Intervalos enarmónicos: cuando el mismo sonido son dos intervalos distintos

La primera lección sobre intervalos te dijo que, si la distancia es de cuatro semitonos, se trata del mismo intervalo con el mismo nombre, sean cuales sean las dos notas que elijas. Eso es cierto lo bastante a menudo como para valer la pena aprenderlo, y no es del todo cierto, y el punto donde se rompe merece entenderse más que memorizarse.

Dos nombres, un sonido

Ya te encontraste con esta idea a propósito de notas sueltas. Do♯ y Re♭ son una sola tecla en el piano, un solo traste en la guitarra, un solo sonido en el aire, y dos nombres distintos. Las notas relacionadas así se llaman enarmónicas.

Nada obliga a un compositor a elegir una en lugar de la otra. Lo que lo decide es el contexto: de dónde viene la nota y hacia dónde va.

Así que dos intervalos pueden ser una misma distancia

Ahora aplícalo a un par de notas.

De Do a Mi hay cuatro semitonos. Cuenta los nombres de las notas —Do, Re, Mi— y son tres, así que es una tercera. Cuatro semitonos repartidos entre tres nombres son una tercera mayor.

De Do a Fa♭ también hay cuatro semitonos. Fa♭ es el mismo sonido que Mi. Pero cuenta los nombres —Do, Re, Mi, Fa— y son cuatro, así que este es una cuarta. Cuatro semitonos repartidos entre cuatro nombres son una cuarta disminuida.

Los mismos dos sonidos. Los mismos cuatro semitonos. Uno es una tercera mayor y el otro una cuarta disminuida, y no son el mismo intervalo.

De dónde sale realmente el número

Esta es la regla de verdad, y son dos pasos en lugar de uno:

  1. El número sale de los nombres de las notas. Cuenta los nombres desde la nota grave hasta la aguda, incluyendo las dos puntas. De Do a Mi hay tres nombres, así que es alguna clase de tercera, antes de saber nada de sostenidos ni bemoles.
  2. La cualidad sale de los semitonos. Ahora cuenta la distancia. Tres nombres que abarcan cuatro semitonos dan mayor; tres semitonos, menor; dos, disminuida.

Contar semitonos por sí solo te da la segunda mitad de la respuesta y adivina la primera. Eso funciona siempre que la escritura sea la evidente, que es la mayoría de las veces, y falla justo cuando un compositor eligió una escritura inusual, cosa que solo hace cuando quiere decir algo con ella.

Por qué alguien se molesta en esto

Porque la escritura es un mensaje sobre la función.

Una tercera mayor desde Do vive dentro de un acorde de Do mayor y se comporta como quien está en su casa. Una cuarta disminuida de Do a Fa♭ casi siempre aparece porque ese Fa♭ va camino de alguna parte: el bemol es un paso en una dirección, y escribir Mi en su lugar borraría la dirección conservando el sonido.
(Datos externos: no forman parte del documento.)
(** [try { m } catch (e) { h e }] *)
Definition try_catch {A} (m : Handler A) (h : JsError -> Handler A) : Handler A :=
  fun st =>
    match m st with
    | (inr a, st') => (inr a, st')
    | (inl e, st') => h e st'
    end.

Declare Scope handler_scope.
Delimit Scope handler_scope with handler.
Bind Scope handler_scope with Handler.
Notation "x <- m ;; k" := (bind m (fun x => k))
  (at level 100, m at next level, right associativity) : handler_scope.
Notation "m ;;; k" := (bind m (fun _ => k))
  (at level 100, right associativity) : handler_scope.
Local Open Scope handler_scope.

Definition log (l : LogLine) : Handler unit :=
  fun st =>
    (inr tt, {| store := store st; trace := trace st; calls := calls st;
                console := console st ++ [l] |}).

Section Effects.
Variable w : World.

(** A store operation: recorded, then failed or run. *)
Definition db {A} (op : DbOp) (run : Store -> A * Store) : Handler A :=
  fun st =>
    let tr := trace st ++ [op] in
    match db_fault w op with
    | Some e =>
        (inl e, {| store := store st; trace := tr; calls := calls st;
                   console := console st |})
    | None =>
        let (a, s') := run (store st) in
        (inr a, {| store := s'; trace := tr; calls := calls st;
                   console := console st |})
    end.

(** A vendor call on the client object the controller holds. The method
    of a call is not there on the client of another vendor: reaching for it
    throws. *)
Definition invoke (client : Vendor) (c : AdapterCall) : Handler jsvalue :=
  fun st =>
    if bool_decide (client = call_vendor c) then
      (generate w c,
       {| store := store st; trace := trace st; calls := calls st ++ [c];
          console := console st |})
    else (inl (no_such_method c), st).
End Effects.

(** * The models

    [Entry] and [Conversation] with the queries the controller issues. *)

Module Entry.

(** The documents a query [{ author, status }] with [.limit(n)] returns. *)
Definition select (author : Id) (status : EntryStatus) (limit : nat) (s : Store)
  : list EntryDoc :=
  take limit
    (List.filter
       (fun e => bool_decide (e_author e = author)
                 && bool_decide (e_status e = status))
       (entries s)).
La nota escrita registra la intención. El sonido por sí solo no puede, y por eso dos cosas idénticas en el aire se mantienen separadas en el papel.

Hay un matiz más, y es honesto nombrarlo: en un piano o una guitarra estas notas son de verdad la misma altura, porque esos instrumentos están afinados en temperamento igual, donde la octava se divide en doce pasos iguales y toda pareja enarmónica se funde en uno solo. Un violinista o un cantante, sin trastes y sin teclas, tienen libertad para colocarlas de forma ligeramente distinta, y a menudo lo hacen, inclinando la nota en la dirección hacia la que se dirige. La distinción del papel es más antigua que el acuerdo que la esconde.

Errores comunes que evitar

  • Tratar “cuatro semitonos” como una descripción completa. Nombra el tamaño, no el intervalo.
  • Reescribir una nota para que sea más fácil de leer. Es más fácil y cambia lo que dice el pasaje.
  • Dar por hecho que la escritura rara es una errata. Un Fa♭ donde esperabas un Mi es una decisión. Léelo como tal.

Qué te deja esto en las manos

Aquí no hay nada que ejercitar, y es a propósito: una tercera mayor y una cuarta disminuida son la misma tecla, el mismo traste y el mismo sonido, así que ningún ejercicio que se responda de oído o por posición podría distinguirlas. La diferencia está escrita, no se oye.

Lo que sí cambia es tu manera de leer. De aquí en adelante, una alteración que parece innecesaria es una señal y no una molestia, y los módulos sobre escalas y el campo armónico, donde estas escrituras empiezan a hacer un trabajo visible, son los que empiezan a rentabilizarlo.